Diversão e Arte

Artista plástico Ralph Gehre cultiva a coragem de continuar produzindo

Nahima Maciel
postado em 09/09/2012 10:06
O título que Ralph Gehre encontrou para sua exposição individual em cartaz na Referência Galeria de Arte diz muito sobre como o artista enxerga o mundo contemporâneo. Grite o quanto quiser, ninguém poderá ouvi-lo trata de estética, mas também de comunicação em uma sociedade cada vez mais voltada para a tecnologia e cada vez menos preocupada com o mundo presencial."Vivemos ameaçados por uma transformação", acredita o artista, que na infância cultivava um medo pavoroso do ano 2000 porque ouvira que o mundo acabaria na virada do século.

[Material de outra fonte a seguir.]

(** What [save_noise_image] asks of its [noise] argument: a [sample]
    method. *)
Class Noise (T : Type) : Type := noise_sample : T -> R -> R -> result R.

#[export] Instance value_noise : Noise ValueNoise2D.t :=
  fun self x y => Return (ValueNoise2D.sample self x y).

#[export] Instance fbm_value_noise : Noise FBMValueNoise2D.t :=
  FBMValueNoise2D.sample.

#[export] Instance perlin_noise : Noise PerlinNoise2D.t :=
  fun self x y => Return (PerlinNoise2D.sample self x y).

#[export] Instance worley_noise : Noise WorleyNoise2D.t :=
  fun self x y => Return (WorleyNoise2D.sample self x y).

(** The exceptions that can leave [save_noise_image]. *)
Inductive error : Type :=
| Propagated (e : exn)     (* raised by [noise.sample] *)
| ValueError               (* [bytes([n])] with [n] outside [range(256)] *)
| UnicodeEncodeError.      (* [header.encode("ascii")] *)

Definition LF : string := String "010" EmptyString.

(** [str(z)] for an [int]: decimal digits, with a minus sign when
    negative. *)
Definition str (z : Z) : string :=
  DecimalString.NilZero.string_of_int (Z.to_int z).

(** [f"P5\n{width} {height}\n255\n"] *)
Definition header (width height : Z) : string :=
  ("P5" ++ LF ++ str width ++ " " ++ str height ++ LF ++ "255" ++ LF)%string.

(** [s.encode("ascii")]: fails on a character above 127. *)
Definition encode_ascii (s : string) : option (list Byte.byte) :=
  if forallb (fun c => (N_of_ascii c <? 128)%N) (list_ascii_of_string s)
  then Some (list_byte_of_string s)
  else None.

(** [int(r)] for a float: truncation toward zero. *)
Definition py_int (r : R) : Z :=
  if Rlt_dec r 0 then (- floor (- r))%Z else floor r.

(** [bytes([n])]: one byte, or [ValueError] outside [range(256)]. *)
Definition bytes1 (n : Z) : option Byte.byte :=
  if (n <? 0)%Z then None else Byte.of_N (Z.to_N n).

(** [range(n)] *)
Definition range (n : Z) : list Z := map Z.of_nat (seq 0 (Z.to_nat n)).

(** The pixels [(x, y)] in the order in which the two loops visit them. *)
Definition grid (width height : Z) : list (Z * Z) :=
  flat_map (fun y => map (fun x => (x, y)) (range width)) (range height).

(** The body of the inner loop, up to the byte it writes. *)
Definition pixel {T : Type} `{Noise T} (noise : T) (scale : R) (x y : Z)
    : error + Byte.byte :=
  let nx := IZR x * scale in
  let ny := IZR y * scale in
  match noise_sample noise nx ny with
  | Raise e => inl (Propagated e)
  | Return v =>
      let v := py_max 0.0 (py_min 1.0 v) in
      match bytes1 (py_int (v * 255)) with
      | Some b => inr b
      | None => inl ValueError
      end
  end.

(** The two loops: [f] is what the file holds so far; the first exception
    ends them. *)
Fixpoint write_pixels {T : Type} `{Noise T} (noise : T) (scale : R)
    (todo : list (Z * Z)) (f : list Byte.byte)
    : list Byte.byte * option error :=
  match todo with
  | [] => (f, None)
  | (x, y) :: rest =>
      match pixel noise scale x y with
      | inr b => write_pixels noise scale rest (f ++ [b])
      | inl e => (f, Some e)
      end
  end.

Definition files : Type := string -> option (list Byte.byte).

Definition store (fs : files) (name : string) (data : list Byte.byte) : files :=
  fun n => if String.eqb n name then Some data else fs n.

(** Returns the file system after the call and the exception raised, if
    any. *)
Definition save_noise_image {T : Type} `{Noise T} (fs : files) (noise : T)
    (width height : Z) (scale : R) (filename : string)
    : files * option error :=
  match encode_ascii (header width height) with
  | None => (store fs filename [], Some UnicodeEncodeError)
  | Some h =>
      let '(f, r) := write_pixels noise scale (grid width height) h in
      (store fs filename f, r)
  end.

(** What [main] prints at its end. *)
Definition main_message : string :=
  ("Images generated:" ++ LF
   ++ " - value_noise.pgm" ++ LF
   ++ " - fbm_value_noise.pgm" ++ LF
   ++ " - perlin_noise.pgm" ++ LF
   ++ " - worley_noise.pgm" ++ LF)%string.

(** [main]: the file system after the run, the exception raised, if any,
    and what was printed. *)
Definition main (fs : files) : files * option error * option string :=
  let WIDTH := 512%Z in
  let HEIGHT := 512%Z in
  let SCALE := 0.02 in
  let SEED := 1234%Z in
  let value_noise := ValueNoise2D.init SEED in
  let perlin_noise := PerlinNoise2D.init SEED in
  let worley_noise := WorleyNoise2D.init SEED in
  let fbm_value_noise := FBMValueNoise2D.init SEED 6 2.0 0.5 in
  match save_noise_image fs value_noise WIDTH HEIGHT SCALE
          "output/value_noise.pgm" with
  | (fs, Some e) => (fs, Some e, None)
  | (fs, None) =>
  match save_noise_image fs fbm_value_noise WIDTH HEIGHT SCALE
          "output/fbm_value_noise.pgm" with
  | (fs, Some e) => (fs, Some e, None)
  | (fs, None) =>
  match save_noise_image fs perlin_noise WIDTH HEIGHT SCALE
          "output/perlin_noise.pgm" with
  | (fs, Some e) => (fs, Some e, None)
  | (fs, None) =>
  match save_noise_image fs worley_noise WIDTH HEIGHT SCALE
          "output/worley_noise.pgm" with
  | (fs, Some e) => (fs, Some e, None)
  | (fs, None) => (fs, None, Some main_message)
  end end end end.

End Exporter.

(** Every character of [s] is in the ASCII range. *)
Definition all_ascii (s : String.string) : Prop :=
  forallb (fun c => (Ascii.N_of_ascii c <? 128)%N)
    (String.list_ascii_of_string s) = true.

(** The 8-bit gray level of a sample: clamp, scale by 255, round down. *)
Definition quantize (v : R) : Z := floor (clamp01 v * 255).

(** ** Bounds of the hash kernel *)

Section HashBounds.
Local Open Scope Z_scope.

Lemma mask32_ones : mask32 = Z.ones 32.
Proof. reflexivity. Qed.

Lemma land_mask32 (x : Z) : Z.land x mask32 = x mod 2 ^ 32.
Proof. rewrite mask32_ones. apply Z.land_ones. lia. Qed.

Lemma land_mask32_small (x : Z) : 0 <= x < 2 ^ 32 -> Z.land x mask32 = x.
Proof. intros H. rewrite land_mask32. apply Z.mod_small. exact H. Qed.

Lemma xorshift_right_bound (n x : Z) :
  0 <= n -> 0 <= x < 2 ^ 32 -> 0 <= Z.lxor x (Z.shiftr x n) < 2 ^ 32.
Proof.
  intros Hn [Hx0 Hx1].
  assert (Hs0 : 0 <= Z.shiftr x n) by (apply Z.shiftr_nonneg; exact Hx0).
  assert (Hl0 : 0 <= Z.lxor x (Z.shiftr x n))
    by (apply Z.lxor_nonneg; split; intros _; assumption).
  split; [exact Hl0|].
  destruct (Z.eq_dec (Z.lxor x (Z.shiftr x n)) 0) as [E|NE]; [rewrite E; lia|].
  apply Z.log2_lt_pow2; [lia|].
  eapply Z.le_lt_trans; [apply Z.log2_lxor; assumption|].
  assert (Hlx : Z.log2 x < 32).
  { destruct (Z.eq_dec x 0) as [->|Hx]; [simpl; lia|].
    apply Z.log2_lt_pow2; lia. }
  assert (Hls : Z.log2 (Z.shiftr x n) <= Z.log2 x).
  { apply Z.log2_le_mono. rewrite Z.shiftr_div_pow2 by exact Hn.
    apply Z.div_le_upper_bound; [apply Z.pow_pos_nonneg; lia|].
    assert (1 <= 2 ^ n) by (apply Z.pow_pos_nonneg with (a := 2) in Hn; lia).
    nia. }
  lia.
Qed.

Lemma hash32_bound (x : Z) : 0 <= hash32 x < 2 ^ 32.
Proof.
  unfold hash32. cbv zeta. rewrite !land_mask32.
  apply Z.mod_pos_bound. lia.
Qed.

Lemma hash2d_bound (x y seed : Z) : 0 <= hash2d x y seed < 2 ^ 32.
Proof. unfold hash2d. cbv zeta. apply hash32_bound. Qed.

End HashBounds.

(** ** The avalanche mix against its reference *)

Section HashReference.
Local Open Scope Z_scope.

Lemma mul_mod32_bound (c v : Z) : 0 <= mul_mod32 c v < 2 ^ 32.
Proof. unfold mul_mod32. apply Z.mod_pos_bound. lia. Qed.

Lemma hash32_unfold (v : Z) : hash32 v = hash32_reference v.
Proof.
  unfold hash32, hash32_reference. cbv zeta.
  rewrite (land_mask32 v), (land_mask32 (_ * 0x7feb352d)),
    (land_mask32 (_ * 0x846ca68b)).
  fold (mul_mod32 0x7feb352d (Z.lxor (v mod 2 ^ 32) (Z.shiftr (v mod 2 ^ 32) 16))).
  set (a := mul_mod32 0x7feb352d _).
  fold (mul_mod32 0x846ca68b (Z.lxor a (Z.shiftr a 15))).
  set (b := mul_mod32 0x846ca68b _).
  rewrite land_mask32_small
    by (apply xorshift_right_bound; [lia | apply mul_mod32_bound]).
  reflexivity.
Qed.

(** C3.  For every integer [v], [hash32 v] is the reference avalanche mix of
    [v] reduced modulo 2^32 (xor with the value shifted right by 16,
    multiplication by 0x7feb352d modulo 2^32, xor with the value shifted
    right by 15, multiplication by 0x846ca68b modulo 2^32, xor with the value
    shifted right by 16), and it lies in [0, 2^32 - 1]. *)
Theorem hash32_reference_mix (v : Z) :
  hash32 v = hash32_reference v /\ 0 <= hash32 v <= 2 ^ 32 - 1.
Proof.
  split.
  - apply hash32_unfold.
  - pose proof (hash32_bound v). lia.
Qed.

End HashReference.

(** ** Scalar utilities *)

Section Scalars.

Lemma to_unit_double_range (v : Z) :
  (0 <= v < 2 ^ 32)%Z -> 0 <= to_unit_double v <= 1.
Proof.
  intros [H0 H1]. unfold to_unit_double.
  assert (Hv0 : 0 <= IZR v) by (apply IZR_le in H0; exact H0).
  assert (Hv1 : IZR v <= IZR 0xFFFFFFFF) by (apply IZR_le; lia).
  assert (Hd : 0 < IZR 0xFFFFFFFF) by lra.
  split.
  - apply Rmult_le_reg_r with (r := IZR 0xFFFFFFFF); [exact Hd|].
    unfold Rdiv. rewrite Rmult_assoc, Rinv_l by lra. lra.
  - apply Rmult_le_reg_r with (r := IZR 0xFFFFFFFF); [exact Hd|].
    unfold Rdiv. rewrite Rmult_assoc, Rinv_l by lra. lra.
Qed.

Lemma fade_0 : fade 0 = 0.
Proof. unfold fade. ring. Qed.

Lemma fade_1 : fade 1 = 1.
Proof. unfold fade. ring. Qed.

Lemma fade_sym (t : R) : fade (1 - t) = 1 - fade t.
Proof. unfold fade. ring. Qed.

Lemma fade_nonneg (t : R) : 0 <= t -> 0 <= fade t.
Proof.
  intros Ht. unfold fade.
  assert (Hq : 0 < t * (t * 6 - 15) + 10).
  { replace (t * (t * 6 - 15) + 10)
      with (6 * ((t - 5 / 4) * (t - 5 / 4)) + 5 / 8) by field.
    pose proof (Rle_0_sqr (t - 5 / 4)) as Hs. unfold Rsqr in Hs. lra. }
  assert (Hc : 0 <= t * t * t).
  { apply Rmult_le_pos; [apply Rmult_le_pos|]; exact Ht. }
  apply Rmult_le_pos; lra.
Qed.

Lemma fade_range (t : R) : 0 <= t <= 1 -> 0 <= fade t <= 1.
Proof.
  intros [H0 H1]. split.
  - apply fade_nonneg, H0.
  - assert (H : 0 <= fade (1 - t)) by (apply fade_nonneg; lra).
    rewrite fade_sym in H. lra.
Qed.

Lemma lerp_0 (a b : R) : lerp a b 0 = a.
Proof. unfold lerp. ring. Qed.

Lemma lerp_1 (a b : R) : lerp a b 1 = b.
Proof. unfold lerp. ring. Qed.

(** A [lerp] with a parameter in [0, 1] is a convex combination. *)
Lemma lerp_between (lo hi a b t : R) :
  lo <= a <= hi -> lo <= b <= hi -> 0 <= t <= 1 -> lo <= lerp a b t <= hi.
Proof.
  intros [Ha0 Ha1] [Hb0 Hb1] [Ht0 Ht1].
  replace (lerp a b t) with ((1 - t) * a + t * b) by (unfold lerp; ring).
  split; nra.
Qed.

A um mês de completar 60 anos, Ralph hoje tem outros medos, mas prefere cultivar a coragem de continuar produzindo. Nascido em Três Lagoas (MS), cidade à beira rio com não mais que 30 mil habitantes, o artista chegou a Brasília aos 10 anos, trazido pelos pais, dos quais obteve, felizmente, muita "autorização" para experimentar a vida conforme lhe convinha.

Seus desenhos são feitos de infinitas repetições, nas quais você tenta ser mecanicamente aleatório. É um trabalho obsessivo?
Total. As sequências, as ordenações, os pontinhos, os quadrinhos, as letrinhas, é muito difícil. Uma ideia importante é tentar fazer de novo a mesma coisa. Mas é impossível. Vou fazer 4 mil quadradinhos. Vou errar no oitavo. É uma obsessão. Faço muitas horas, mas muitas horas não é suficiente. É muito cansativo, me dá enjoo, fico fisicamente perturbado. Mas a própria ideia da dificuldade de fazer uma coisa tão simples tem uma riqueza naquilo. Gera um registro que é valioso.

Por que a simplicidade é rica?
Porque ela acaba incluindo o desconhecido, o acaso, o imprevisto, que é o que insere qualidades no projeto. O projeto quer ser rígido, mas não consegue, por isso acaba sendo um registro que é sempre vocabular, de uma escrita, de uma carta.

Você chegou a Brasília criança, em 1962, e acompanhou o crescimento da cidade e da cena artística. Quais foram os piores momentos?
Anos 1990, a entrada do Collor. Foi dramático. A década de 1980 foi valiosa e a estrutura da Funarte muito significativa. Mas ela foi desmontada. Na infância, a opressão da ditadura. Nos dias da ditadura, Brasília ficou sem telefone, sem comunicação. Vimos os tanques na rua aqui. Em 1968, pesou a barra, minhas irmãs estavam na UnB, então eu vi o desespero delas no dia em que a UnB foi invadida, o dia em que jogaram bomba na Thomas Jefferson, o dia em que correram atrás dos estudantes na W3. Esse momento foi muito dramático. Na UnB ; entrei em 1972 ; não à toa construímos uma vida libertária na conduta, na sexualidade, no acesso às drogas, no jeito de ver a vida.